Data entries
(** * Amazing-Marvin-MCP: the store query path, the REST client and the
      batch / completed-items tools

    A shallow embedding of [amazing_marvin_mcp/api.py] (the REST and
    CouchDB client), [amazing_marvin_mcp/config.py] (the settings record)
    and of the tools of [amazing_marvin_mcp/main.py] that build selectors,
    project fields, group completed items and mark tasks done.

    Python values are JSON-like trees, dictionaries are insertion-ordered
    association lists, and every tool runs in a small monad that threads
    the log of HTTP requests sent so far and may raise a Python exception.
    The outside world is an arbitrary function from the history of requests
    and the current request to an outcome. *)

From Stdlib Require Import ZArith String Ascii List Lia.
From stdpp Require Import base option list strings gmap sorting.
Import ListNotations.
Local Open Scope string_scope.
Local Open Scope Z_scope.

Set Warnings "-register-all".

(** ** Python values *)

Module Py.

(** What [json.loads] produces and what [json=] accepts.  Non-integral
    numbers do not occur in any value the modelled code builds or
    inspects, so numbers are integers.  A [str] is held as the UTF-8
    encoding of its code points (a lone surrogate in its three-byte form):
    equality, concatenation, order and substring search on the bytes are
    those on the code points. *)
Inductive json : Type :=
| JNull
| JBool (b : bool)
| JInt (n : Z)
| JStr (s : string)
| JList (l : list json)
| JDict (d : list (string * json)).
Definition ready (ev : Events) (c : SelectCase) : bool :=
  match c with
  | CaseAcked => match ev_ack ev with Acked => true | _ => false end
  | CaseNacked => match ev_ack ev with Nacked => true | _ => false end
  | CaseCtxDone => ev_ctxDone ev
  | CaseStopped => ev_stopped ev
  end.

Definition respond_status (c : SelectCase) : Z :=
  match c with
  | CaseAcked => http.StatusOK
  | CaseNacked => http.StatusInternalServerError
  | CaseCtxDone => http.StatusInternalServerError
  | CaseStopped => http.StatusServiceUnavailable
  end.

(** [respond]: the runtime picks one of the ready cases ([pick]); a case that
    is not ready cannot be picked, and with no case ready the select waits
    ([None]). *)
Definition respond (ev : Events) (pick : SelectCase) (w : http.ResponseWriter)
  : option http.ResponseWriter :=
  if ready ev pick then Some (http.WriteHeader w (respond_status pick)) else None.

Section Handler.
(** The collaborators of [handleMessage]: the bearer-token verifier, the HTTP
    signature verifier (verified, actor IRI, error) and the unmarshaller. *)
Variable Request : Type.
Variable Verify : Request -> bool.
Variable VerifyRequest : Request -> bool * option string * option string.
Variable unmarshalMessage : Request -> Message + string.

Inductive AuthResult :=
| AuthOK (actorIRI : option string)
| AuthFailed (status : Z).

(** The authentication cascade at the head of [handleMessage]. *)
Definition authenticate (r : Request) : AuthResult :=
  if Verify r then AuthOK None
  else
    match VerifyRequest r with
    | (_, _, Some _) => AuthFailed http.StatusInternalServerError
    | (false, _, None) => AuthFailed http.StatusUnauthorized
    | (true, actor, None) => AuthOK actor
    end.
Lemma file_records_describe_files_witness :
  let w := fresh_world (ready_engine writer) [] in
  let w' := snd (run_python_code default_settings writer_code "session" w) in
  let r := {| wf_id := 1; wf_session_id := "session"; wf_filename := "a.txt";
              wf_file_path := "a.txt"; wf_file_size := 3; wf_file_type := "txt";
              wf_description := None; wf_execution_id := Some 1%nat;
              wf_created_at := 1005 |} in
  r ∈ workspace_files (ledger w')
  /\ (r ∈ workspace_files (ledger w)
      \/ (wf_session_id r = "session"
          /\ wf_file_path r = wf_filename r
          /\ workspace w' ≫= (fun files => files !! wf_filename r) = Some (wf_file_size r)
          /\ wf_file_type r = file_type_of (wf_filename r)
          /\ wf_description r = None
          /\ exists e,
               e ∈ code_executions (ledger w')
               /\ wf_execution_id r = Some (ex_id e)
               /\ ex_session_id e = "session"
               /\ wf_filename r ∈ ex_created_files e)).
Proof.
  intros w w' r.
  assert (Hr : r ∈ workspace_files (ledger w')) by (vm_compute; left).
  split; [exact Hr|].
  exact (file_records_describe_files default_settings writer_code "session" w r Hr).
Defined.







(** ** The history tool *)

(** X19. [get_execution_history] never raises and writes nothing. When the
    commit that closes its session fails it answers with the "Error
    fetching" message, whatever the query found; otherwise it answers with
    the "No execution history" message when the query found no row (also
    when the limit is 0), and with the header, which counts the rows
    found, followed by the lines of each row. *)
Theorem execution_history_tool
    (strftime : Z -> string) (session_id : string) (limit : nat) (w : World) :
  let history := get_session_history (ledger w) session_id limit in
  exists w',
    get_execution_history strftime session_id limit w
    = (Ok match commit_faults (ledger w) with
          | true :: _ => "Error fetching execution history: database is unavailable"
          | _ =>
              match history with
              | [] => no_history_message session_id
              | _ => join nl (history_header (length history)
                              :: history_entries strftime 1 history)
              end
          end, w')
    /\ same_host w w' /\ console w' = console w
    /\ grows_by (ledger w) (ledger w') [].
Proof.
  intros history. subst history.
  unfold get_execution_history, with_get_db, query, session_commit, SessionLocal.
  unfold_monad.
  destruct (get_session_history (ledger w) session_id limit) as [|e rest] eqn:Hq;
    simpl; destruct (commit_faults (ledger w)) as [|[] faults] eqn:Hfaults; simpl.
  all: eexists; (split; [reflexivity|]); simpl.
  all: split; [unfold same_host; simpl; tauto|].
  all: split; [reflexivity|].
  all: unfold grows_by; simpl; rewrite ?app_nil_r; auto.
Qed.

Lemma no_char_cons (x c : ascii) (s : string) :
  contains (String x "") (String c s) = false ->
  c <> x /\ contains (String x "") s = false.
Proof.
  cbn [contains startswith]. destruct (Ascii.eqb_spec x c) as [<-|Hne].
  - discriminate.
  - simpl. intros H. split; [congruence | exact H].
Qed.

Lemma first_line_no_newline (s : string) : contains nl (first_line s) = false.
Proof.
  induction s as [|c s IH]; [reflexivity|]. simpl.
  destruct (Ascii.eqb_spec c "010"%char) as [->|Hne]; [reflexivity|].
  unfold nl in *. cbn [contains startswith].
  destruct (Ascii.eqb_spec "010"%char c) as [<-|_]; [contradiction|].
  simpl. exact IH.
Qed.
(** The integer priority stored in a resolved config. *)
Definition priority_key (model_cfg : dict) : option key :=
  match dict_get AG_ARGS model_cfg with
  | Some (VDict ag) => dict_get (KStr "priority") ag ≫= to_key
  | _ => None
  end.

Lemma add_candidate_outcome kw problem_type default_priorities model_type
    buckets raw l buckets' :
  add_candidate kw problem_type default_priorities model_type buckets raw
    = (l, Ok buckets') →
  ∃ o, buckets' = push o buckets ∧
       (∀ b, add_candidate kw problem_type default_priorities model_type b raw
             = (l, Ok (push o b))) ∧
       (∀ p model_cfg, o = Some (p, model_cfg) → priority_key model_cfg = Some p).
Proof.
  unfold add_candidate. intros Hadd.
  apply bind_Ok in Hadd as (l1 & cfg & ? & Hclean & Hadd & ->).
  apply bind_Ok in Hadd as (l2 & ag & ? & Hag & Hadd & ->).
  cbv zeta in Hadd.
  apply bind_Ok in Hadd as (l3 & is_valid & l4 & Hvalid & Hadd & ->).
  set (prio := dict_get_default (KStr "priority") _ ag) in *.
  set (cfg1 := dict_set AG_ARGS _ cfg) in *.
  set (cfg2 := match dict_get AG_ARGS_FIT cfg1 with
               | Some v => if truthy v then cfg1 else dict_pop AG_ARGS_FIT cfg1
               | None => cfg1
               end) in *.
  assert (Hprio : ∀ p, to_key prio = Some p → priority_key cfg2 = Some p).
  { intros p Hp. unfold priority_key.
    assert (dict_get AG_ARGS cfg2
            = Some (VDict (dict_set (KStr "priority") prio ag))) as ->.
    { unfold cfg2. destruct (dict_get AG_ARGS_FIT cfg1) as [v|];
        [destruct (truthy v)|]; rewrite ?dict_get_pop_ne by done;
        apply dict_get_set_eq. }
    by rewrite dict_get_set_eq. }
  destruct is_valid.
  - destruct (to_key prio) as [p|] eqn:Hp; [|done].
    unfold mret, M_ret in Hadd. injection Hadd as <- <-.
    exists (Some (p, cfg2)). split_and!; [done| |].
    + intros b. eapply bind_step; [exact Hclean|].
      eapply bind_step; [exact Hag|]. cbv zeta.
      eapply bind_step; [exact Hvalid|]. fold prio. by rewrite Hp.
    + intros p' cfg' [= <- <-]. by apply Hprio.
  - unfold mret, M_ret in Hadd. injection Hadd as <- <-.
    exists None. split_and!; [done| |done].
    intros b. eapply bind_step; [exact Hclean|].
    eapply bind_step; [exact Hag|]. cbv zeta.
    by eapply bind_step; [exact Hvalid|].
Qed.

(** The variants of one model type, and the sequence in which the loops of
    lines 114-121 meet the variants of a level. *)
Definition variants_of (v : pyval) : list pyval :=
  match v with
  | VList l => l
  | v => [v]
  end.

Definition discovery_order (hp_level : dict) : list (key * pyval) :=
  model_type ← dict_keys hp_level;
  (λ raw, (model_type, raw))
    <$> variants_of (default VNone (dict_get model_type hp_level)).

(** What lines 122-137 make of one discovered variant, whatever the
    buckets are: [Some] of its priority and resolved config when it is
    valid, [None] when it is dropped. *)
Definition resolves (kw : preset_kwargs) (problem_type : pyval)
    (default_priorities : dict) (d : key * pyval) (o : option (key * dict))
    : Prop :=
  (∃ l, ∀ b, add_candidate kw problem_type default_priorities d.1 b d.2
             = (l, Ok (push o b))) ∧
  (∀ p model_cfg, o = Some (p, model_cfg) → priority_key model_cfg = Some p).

# [To do]
Wherever "lines" turns up in the records, copy the whole line.

# [Result of this task]
    found, followed by the lines of each row. *)
    lines 114-121 meet the variants of a level. *)
(** What lines 122-137 make of one discovered variant, whatever the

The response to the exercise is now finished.